### INPUT FOR THIS TASK
(* ===== verification/PBFTInvariant.v ===== *)
(** * The invariant of the PBFT engine

    The request cache stays well formed, every stored sign, commit and
    view-change request is signed by the miner whose index it carries or by the
    node itself, the current view never passes the view being changed to, and
    queued packets hold bytes. *)

From S2P Require Import Prelude RLP RLPFacts CodecFacts Hex Crypto PBFTMsg Transaction Block.
From S2P Require Import BlockFacts PBFTReqCache PBFTReqCacheFacts TimeManager PBFTMsgCache Engine.
From S2P Require Import PBFTEngine EngineFacts PBFTSafety.

Local Open Scope Z_scope.

(** ** Decoded requests *)

Lemma fill_ok {A} rlp m c i (rd : bytes → res A) upd k m' c' :
  bytes_ok rlp → bytes_ok (m_lastItem c) → fill rlp m c i rd upd k = (m', Ok c') →
  ∃ a f c1, rd f = Ok a ∧ bytes_ok f ∧ bytes_ok (m_lastItem c1) ∧ k (upd a) c1 = (m', Ok c').
Proof.
  intros Hr Hc. unfold fill.
  destruct (rlp_index rlp c i) as [[f c1]|] eqn:E; [|done]. rewrite bind_ok.
  destruct (rlp_index_ok _ _ _ _ _ Hr Hc E) as [Hf Hc1].
  destruct (rd f) as [a|] eqn:Ea; [|done]. rewrite bind_ok. eauto 10.
Qed.

Lemma msg_fill_sig rlp m m' c :
  bytes_ok rlp → msg_fill rlp m = (m', Ok c) → hash_ok sig_size (sig m').
Proof.
  intros Hr Hf. unfold msg_fill in Hf.
  assert (bytes_ok (m_lastItem rlp_cache0)) as Hc by apply Forall_nil_2. revert Hc Hf.
  generalize rlp_cache0. intros c0 Hc Hf.
  do 5 (apply fill_ok in Hf as (? & ? & ? & _ & _ & ? & Hf); [|done|done]).
  apply fill_ok in Hf as (s & f & ? & Hs & Hfb & ? & Hf); [|done|done].
  apply fill_ok in Hf as (? & ? & ? & _ & _ & _ & Hf); [|done|done].
  simplify_eq. simpl. apply FixedHash_of_ok; [done|]. exact (toBytesConstRef_ok f _ s Hfb Hs).
Qed.

Lemma msg_decode_into_sig m0 d i m :
  bytes_ok d → msg_decode_into m0 d i = (m, Ok ()) → hash_ok sig_size (sig m).
Proof.
  intros Hd. unfold msg_decode_into.
  destruct (RLP_new d VeryStrict) as [r|] eqn:E1; [|done]. rewrite bind_ok.
  destruct (rlp_index r rlp_cache0 i) as [[x c]|] eqn:E2; [|done]. rewrite bind_ok.
  assert (bytes_ok x) as Hx.
  { eapply (rlp_index_ok r rlp_cache0); [by eapply (RLP_new_ok d)|apply Forall_nil_2|done]. }
  destruct (msg_fill x m0) as [m1 [c1|]] eqn:E3; [|done]. intros [= <-]. by eapply msg_fill_sig.
Qed.

Lemma packet_populate_data p x p' : bytes_ok x → packet_populate p x = Ok p' → bytes_ok (data p').
Proof.
  intros Hx. unfold packet_populate.
  destruct (rlp_index x rlp_cache0 0) as [[f0 c0]|] eqn:E0; [|done]. rewrite bind_ok.
  apply rlp_index_ok in E0 as [_ Hc0]; [|done|apply Forall_nil_2].
  destruct (toInt_u8 f0 Strict) as [n|]; [|done]. rewrite bind_ok.
  destruct (rlp_index x c0 1) as [[f1 c1]|] eqn:E1; [|done]. rewrite bind_ok.
  apply rlp_index_ok in E1 as [_ Hc1]; [|done|done].
  destruct (toInt_u8 f1 Strict) as [t|]; [|done]. rewrite bind_ok.
  destruct (rlp_index x c1 2) as [[f2 c2]|] eqn:E2; [|done]. rewrite bind_ok.
  apply rlp_index_ok in E2 as [Hf _]; [|done|done].
  destruct (toBytes f2 LaissezFaire) as [d|] eqn:Ed; [|done]. rewrite bind_ok. intros [= <-].
  by eapply (toBytes_ok f2).
Qed.

Lemma packet_decode_data p d p' : bytes_ok d → packet_decode p d = Ok p' → bytes_ok (data p').
Proof.
  intros Hd. unfold packet_decode.
  destruct (RLP_new d VeryStrict) as [r|] eqn:E1; [|done]. rewrite bind_ok.
  destruct (rlp_index r rlp_cache0 0) as [[x c]|] eqn:E2; [|done]. rewrite bind_ok.
  apply packet_populate_data. eapply (rlp_index_ok r rlp_cache0); [|apply Forall_nil_2|done].
  by eapply (RLP_new_ok d).
Qed.

Create HintDb cache.

Section invariant.
Context {crypto : Crypto} {laws : CryptoLaws} {env : NodeEnv}.

(** ** The invariant *)

(** The key that [checkSign] uses for the miner at index [i]. *)
Definition miner_key (miners : list bytes) (i : Z) (pub : bytes) : Prop :=
  ∃ node, getNodeIDByIndex miners i = Some node ∧ jsToPublic (toJS_string (toHex node)) = Ok pub.

(** In the state [e] the key [pub] speaks for the index [i]: it is the key of
    the miner there, or [i] is the node's own index and [pub] its own key. *)
Definition speaks (e : Engine) (pub : bytes) (i : Z) : Prop :=
  miner_key (m_minerList e) i pub ∨ (pub = pub_of (m_key e) ∧ i = m_idx e).

(** What follows is relative to the keys that may speak for an index. *)
Section speakers.
Variable P : bytes → Z → Prop.

(** The request is signed, its block hash and its other fields, by a key that
    speaks for its index. *)
Definition signed_by (r : PBFTMsg) : Prop :=
  ∃ pub f, P pub (idx r) ∧ verify pub (sig r) (block_hash r) = true ∧
    fieldsWithoutBlock (height r) (view r) (idx r) (timestamp r) = Ok f ∧ verify pub (sig2 r) f = true.

Definition all_signed {K L} `{Countable K, Countable L} (c : gmap K (gmap L PBFTMsg)) : Prop :=
  ∀ h k r, cached c h k r → signed_by r.

Definition cache_inv (c : PBFTReqCache) : Prop :=
  cache_wf c ∧ all_signed (m_signCache c) ∧ all_signed (m_commitCache c) ∧ all_signed (m_recvViewChangeReq c).

Definition engine_inv (e : Engine) : Prop :=
  cache_inv (m_reqCache e) ∧ m_view e ≤ m_toView e ∧ 0 ≤ m_f e ∧
  Forall (λ p, bytes_ok (data p)) (m_msgQueue e).

(** The keys that speak in [e] are among those considered. *)
Definition admits (e : Engine) : Prop := ∀ pub i, speaks e pub i → P pub i.

Definition speakers (e : Engine) := (m_minerList e, m_idx e, m_key e).

Lemma admits_speakers e e' : speakers e' = speakers e → admits e → admits e'.
Proof. intros [= E1 E2 E3]. unfold admits, speaks. by rewrite E1, E2, E3. Qed.

(** For operations that leave the speakers alone and may add requests, and for
    those that may change the speakers and add none. *)
Definition inv_rel (e e' : Engine) : Prop :=
  speakers e' = speakers e ∧ (admits e → engine_inv e → engine_inv e').
Definition inv_rel_w (e e' : Engine) : Prop := engine_inv e → engine_inv e'.

#[global] Instance inv_rel_preorder : PreOrder inv_rel.
Proof.
  split; [by intros e|]. intros a b c [E1 Hab] [E2 Hbc]. split; [congruence|].
  intros Ha Hi. apply Hbc; [by eapply admits_speakers|auto].
Qed.
#[global] Instance inv_rel_w_preorder : PreOrder inv_rel_w.
Proof. split; [by intros e He|]. intros a b c Hab Hbc Ha. by apply Hbc, Hab. Qed.

Definition signed_req (r : PBFTMsg) : Prop := hash_ok sig_size (sig r) ∧ signed_by r.

Section all_signed.
Context {K L : Type} `{Countable K, Countable L}.
Implicit Types c : gmap K (gmap L PBFTMsg).

Lemma all_signed_sub c c' : (∀ h k r, cached c' h k r → cached c h k r) → all_signed c → all_signed c'.
Proof. intros Hs Hc h k r Hr. by eapply Hc, Hs. Qed.

Lemma all_signed_empty : all_signed (∅ : gmap K (gmap L PBFTMsg)).
Proof. intros h k r Hr. by apply cached_empty in Hr. Qed.

Lemma all_signed_add c h k r : signed_by r → all_signed c → all_signed (cache_add h k r c).
Proof. intros Hr Hc h' k' r'. rewrite cached_add. intros [(-> & -> & ->)|[_ Hc']]; [done|by eapply Hc]. Qed.
End all_signed.

(** Steps that only drop requests. *)
Definition drops (c c' : PBFTReqCache) : Prop :=
  (∀ h k r, cached (m_signCache c') h k r → cached (m_signCache c) h k r) ∧
  (∀ h k r, cached (m_commitCache c') h k r → cached (m_commitCache c) h k r) ∧
  (∀ v i r, cached (m_recvViewChangeReq c') v i r → cached (m_recvViewChangeReq c) v i r).

Lemma cache_inv_drop c c' : cache_step c c' → drops c c' → cache_inv c → cache_inv c'.
Proof.
  intros Hst (H1 & H2 & H3) (Hw & Hs & Hc & Hv).
  split_and!; [by eapply cache_step_wf|..]; by eapply all_signed_sub.
Qed.

Lemma cache_inv_addSign c r : signed_req r → cache_inv c → cache_inv (addSignReq c r).
Proof.
  intros [Ho Hr] (Hw & Hs & Hc & Hv). split_and!; [|by apply all_signed_add|done..].
  eapply cache_step_wf; [by apply cs_addSignReq|done].
Qed.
######
**BRIEF:** Your answer should consist of every line from the entries that holds "Section".

**PROBLEM SOLUTION:**
Section invariant.
Section speakers.
Section all_signed.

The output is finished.